駅の前にある公園のベンチに座ったのが今から40分前で待ち合わせ時間の5分前。
現在の時刻は18時30分。
人生で初めての待ちぼうけをくらってる。
今日は日曜日だから人が多い。
それにクリスマスだからか手を繋いだカップルが数え切れないほど目の前を行き来する。
その中で30分オーバーの待ちぼうけをくらっているうえに前を通り過ぎるカップルの哀れみの視線が痛い。

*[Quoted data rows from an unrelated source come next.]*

Definition promoteActiveEnvironment : Handler unit :=
  do targetNs <- getTargetNamespace;
  do a <- get_obj;
  let prevNs := ast_PreviousActiveNamespace (atp_Status a) in
  run onW (DeletePreActiveQueue targetNs);
  do r <- attempt (onW (ensureQueuePromotedToActive (kname a) targetNs));
  match r with
  | inl err =>
      if IsErrReleaseFailed err then
        run set_status (SetResult ActivePromotionFailure);
        run set_cond ActivePromotionCondRollbackStarted ConditionTrue
          "Rollback process has been started due to cannot apply active values file";
        set_state ActivePromotionRollback
          "Active promotion failed due to cannot apply active values file"
      else throw err
  | inr _ =>
      run ensureActiveEnvironmentPromoted;
      run (if negb (String.eqb prevNs "") && bool_decide (ast_DestroyedTime (atp_Status a) = None) then
             do t <- onW now;
             do d <- deref (as_TearDownDuration (atp_Spec a));
             set_status (SetDestroyedTime (t + d))
           else mret tt);
      run set_status (SetResult ActivePromotionSuccess);
      run set_cond ActivePromotionCondResultCollected ConditionTrue
        "Result has been collected, promoted successfully";
      run set_cond ActivePromotionCondActivePromoted ConditionTrue
        "Active environment has been promoted";
      run (if no_downtime a then
             run set_cond ActivePromotionCondActiveDemotionStarted ConditionTrue
               "Active demotion has been started";
             set_state ActivePromotionDemoting "Demoting an active environment"
           else
             set_state ActivePromotionDestroyingPreviousActive
               "Destroying the previous active environment");
      runPostActive
  end.

(** ** rollback.go *)

Definition demotePreActiveForRollback (teamName targetNs : string) : M W unit :=
  run DeletePreActiveQueue targetNs;
  run DeletePromoteToActiveQueue targetNs;
  do teamComp <- getTeam teamName;
  let preActiveNs := tn_PreActive (tst_Namespace (team_Status teamComp)) in
  if negb (String.eqb preActiveNs "") then ensureQueueActiveDemoted teamName preActiveNs
  else mret tt.

Definition destroyPreActiveEnvironmentForRollback : Handler unit :=
  do targetNs <- getTargetNamespace;
  do a <- get_obj;
  run onW (ensureDestroyEnvironment preActiveEnvironment (kname a) targetNs
             (AtpGetConditionLatestTime (atp_Status a) ActivePromotionCondRollbackStarted));
  set_cond ActivePromotionCondPreActiveDestroyed ConditionTrue
    "Pre-active environment has been destroyed due to rollback".

(** Two goroutines that report on a channel: each runs to its end, the first error to
    arrive is returned. *)
Definition both (first second : Handler unit) : Handler unit :=
  do r1 <- attempt first;
  do r2 <- attempt second;
  match r1, r2 with
  | inl err, _ => throw err
  | inr _, inl err => throw err
  | inr _, inr _ => mret tt
  end.

Definition demoteAndDestroyPreActive : Handler unit :=
  do isTimeout <- isTimeoutFromConfig timeoutActiveDemotionForRollback;
  if isTimeout : bool then mret tt else
  do targetNs <- getTargetNamespace;
  do a <- get_obj;
  let demote := onW (demotePreActiveForRollback (kname a) targetNs) in
  do demoteFirst <- onW first_wins;
  if demoteFirst : bool then both demote destroyPreActiveEnvironmentForRollback
  else both destroyPreActiveEnvironmentForRollback demote.

Definition resetTeamNamespace (teamName prevNs : string) : M W unit :=
  do teamComp <- getTeam teamName;
  do ' (_, _) <- with_obj teamComp (
    run s2h_SetActiveNamespace prevNs;
    s2h_SetPreviousActiveNamespace "");
  mret tt.

Definition rePromoteCurrentActive : Handler unit :=
  do targetNs <- getTargetNamespace;
  do a <- get_obj;
  do teamComp <- onW (getTeam (kname a));
  let currentNs := tn_Active (tst_Namespace (team_Status teamComp)) in
  run onW (if negb (String.eqb currentNs "") then
             run DeleteDemoteFromActiveQueue currentNs;
             ensureQueuePromotedToActive (kname a) currentNs
           else mret tt);
  run onW (resetTeamNamespace (kname a) currentNs);
  run set_status (SetRollbackStatus ActivePromotionRollbackSuccess);
  run set_cond ActivePromotionCondFinished ConditionTrue
    "Active promotion process has been finished, rolled back successfully";
  set_state ActivePromotionFinished "Completed".

Definition checkRollbackTimeout : Handler unit :=
  do isTimeout <- isTimeoutFromConfig timeoutActivePromotionRollback;
  if isTimeout : bool then
    run set_status (SetRollbackStatus ActivePromotionRollbackFailure);
    run set_cond ActivePromotionCondFinished ConditionFalse
      "Active promotion process has not been finished, rolled back timeout";
    run set_state ActivePromotionFinished "Rollback timeout";
    run updateActivePromotion;
    throw ErrRollbackActivePromotionTimeout
  else mret tt.

Definition rollbackActiveEnvironment : Handler unit :=
  run checkRollbackTimeout;
  do r <- attempt demoteAndDestroyPreActive;
  run (match r with
       | inl err =>
           if IsEnsuringActiveDemoted err || IsEnsuringNamespaceDestroyed err
           then throw ErrRollingBackActivePromotion else throw err
       | inr _ => mret tt
       end);
  do r <- attempt rePromoteCurrentActive;
  match r with
  | inl err => if IsEnsuringActivePromoted err then throw ErrRollingBackActivePromotion else throw err
  | inr _ => mret tt
  end.

(** ** controller.go *)

Definition setup : Handler unit :=
  do a <- get_obj;
  do config <- onW (cfg_Get (kname a));
  run (match as_TearDownDuration (atp_Spec a) with
       | Some _ => mret tt
       | None =>
           let duration := default (ac_TearDownDuration (s2h_ActivePromotion configs))
             (used_promotion config ≫= fun c => nonzero (ca_TearDownDuration c)) in
           mod_obj (fun a => a <| atp_Spec ::= SetTearDownDuration duration |>)
       end);
  run (match as_NoDowntimeGuarantee (atp_Spec a), used_promotion config with
       | None, Some c =>
           mod_obj (fun a => a <| atp_Spec ::= fun s =>
             s <| as_NoDowntimeGuarantee := Some (ca_NoDowntimeGuarantee c) |> |>)
       | _, _ => mret tt
       end);
  do a <- get_obj;
  do _promote_first <- deref (as_NoDowntimeGuarantee (atp_Spec a));
  run mod_obj (appendStateLabel stateWaiting);
  set_state ActivePromotionWaiting "Waiting in queue".

(** The errors of the queues' deletion are dropped. *)
Definition teardown : Handler unit :=
  do targetNs <- getTargetNamespace;
  do a <- get_obj;
  run onW (ignore_error (DeletePreActiveQueue targetNs));
  run onW (ignore_error (DeletePromoteToActiveQueue targetNs));
  run onW (ignore_error (DeleteDemoteFromActiveQueue targetNs));
  let prevNs := ast_PreviousActiveNamespace (atp_Status a) in
  run onW (if negb (String.eqb prevNs "") then
             run ignore_error (DeletePromoteToActiveQueue prevNs);
             ignore_error (DeleteDemoteFromActiveQueue prevNs)
           else mret tt);
  runPostActive.

(** To the rollback when the pre-active environment was verified, and otherwise to the
    collection of its result. *)
Definition checkActivePromotionTimeout : Handler unit :=
  do a <- get_obj;
  if ast_IsTimeout (atp_Status a) then mret tt else
  if stateCannotBeTimeoutOrCancel (ast_State (atp_Status a)) then mret tt else
  do isTimeout <- isTimeoutFromConfig timeoutActivePromotion;
  if isTimeout : bool then
    run set_status SetIsTimeout;
    run set_status (SetResult ActivePromotionFailure);
    run (if isToRollbackState a then
           run set_cond ActivePromotionCondActivePromoted ConditionFalse
             "Active promotion has been timeout";
           run set_cond ActivePromotionCondRollbackStarted ConditionTrue
             "Rollback process has been started due to promoting timeout";
           set_state ActivePromotionRollback "Active promotion has been timeout"
         else
           run set_cond ActivePromotionCondVerified ConditionFalse
             "Active promotion has been timeout";
           set_state ActivePromotionCollectingPreActiveResult "Active promotion has been timeout");
    run updateActivePromotion;
    throw ErrActivePromotionTimeout
  else mret tt.

(** What becomes of an object that is being deleted and has the finalizer. *)
Definition cancel_promotion : Handler bool :=
  do a <- get_obj;
  if bool_decide (ast_State (atp_Status a) = ActivePromotionFinished) then
    run removeFinalizerObject;
    mret true
  else if IsActivePromotionCanceled a then mret false
  else if bool_decide (ast_State (atp_Status a) = ActivePromotionDestroyingPreviousActive) then
    run (if time_is_zero (ast_DestroyedTime (atp_Status a)) then
           do t <- onW now; set_status (SetDestroyedTime t)
         else mret tt);
    mret false
  else if stateCannotBeTimeoutOrCancel (ast_State (atp_Status a)) then mret false
  else
    run set_status (SetResult ActivePromotionCanceled);
    run set_cond ActivePromotionCondActivePromoted ConditionFalse
      "Active promotion has been canceled";
    do a <- get_obj;
    run (if isToRollbackState a then
           run set_cond ActivePromotionCondRollbackStarted ConditionTrue
             "Rollback process has been started due to canceling";
           set_state ActivePromotionRollback "Active promotion has been canceled"
         else
           run set_cond ActivePromotionCondVerified ConditionFalse
             "Active promotion has been canceled";
           set_state ActivePromotionCollectingPreActiveResult "Active promotion has been canceled");
    run updateActivePromotion;
    mret true.

Definition finish_promotion : Handler bool :=
  run teardown;
  do skipReconcile <- checkRetryQueue;
  if skipReconcile : bool then mret true else
  do a <- get_obj;
  if time_is_zero (om_DeletionTimestamp (atp_Meta a)) then
    run deleteActivePromotion;
    mret true
  else mret false.

Definition deleteFinalizerWhenFinished : Handler bool :=
  do a <- get_obj;
  do done <- (if bool_decide (ast_State (atp_Status a) = ActivePromotionFinished)
              then finish_promotion else mret false);
  if done : bool then mret true else
  do a <- get_obj;
  if negb (time_is_zero (om_DeletionTimestamp (atp_Meta a))) &&
     ContainsString (om_Finalizers (atp_Meta a)) activePromotionFinalizer
  then cancel_promotion else mret false.

(** [if err := m(); err != nil { if test(err) { return Result{true, after}, nil }; return err }]. *)
Definition requeue_if (test : error -> bool) (after : Duration) (m : Handler unit) : Handler (option Result) :=
  do r <- attempt m;
  match r with
  | inl err => if test err then mret (Some (mkResult true after)) else throw err
  | inr _ => mret None
  end.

あたしだって好きでこんな所にずっと座り続けてるわけじゃない。
動いてないから寒いし、いつ連絡が入るかわかんないから動けない。
どうしようもない状況に“帰ってパーティー参加”という選択肢もちらつき始めてる。
どうしてこんなに待ってるんだろう。
友達と遊ぶ時だってこんなに待たなかったし、どちらかと言えば待たせる側。
だから待てないっていう意味じゃなくて、この待ち時間がすごくむなしく思えて苦しい。
無駄だとは思わないし待つことが苦なわけでもない。
ただ、待ちぼうけをくらう恋人はこんなに辛いのかと初めて知った。
幸せそうに手を繋ぐ恋人たちを見て一人の自分がむなしくて寂しくて・・・そこまで考えて、どこの乙女だよと考えるのをやめた。
自分の気持ち悪い思考を首を振って取り除く。
同じタイミングでバッグで震える携帯を取り出し、発信者を見て溜息を吐き出してから電話に出た。
「……はい」
《悪い》
「うん」
《・・・今終わった。向かう》
少しの間。
悪いと思ってはいるんだろう。
なにしろ1時間近くも待ち合わせ時間から過ぎてるんだから。
《場所は?》
「場所?」
《待ってる場所》
家で待ってる、そう言ってやろうか。
そしたら焦るかな?呆れるかな?思ったけど、やっぱりここは雰囲気も大事にしなきゃいけないと思うから。
「駅」
《わかった》
「駅の前の公園」
《すぐ行く》
そう言って切れた電話。
向こうでキーの音と車のドアが閉まる音がした。
急いでることがわかるほど荒々しい音。
それだけで少しは気が軽くなった。
会社からここまで20分はかかる。
手に自分の息を吐き出す。
冷えきっている手は持ってるカイロなんて無意味。
きっと顔も真っ赤になってて会ったら爆笑されちゃうような顔になってるんだろう。
「まぁ、それもいいか」
当てつけにするつもりはないけど、そんなあたしを見ていつもより少し優しくしてくれたらいいなぁなんて淡い希望を持ちながら通り過ぎるカップルを眺めてた。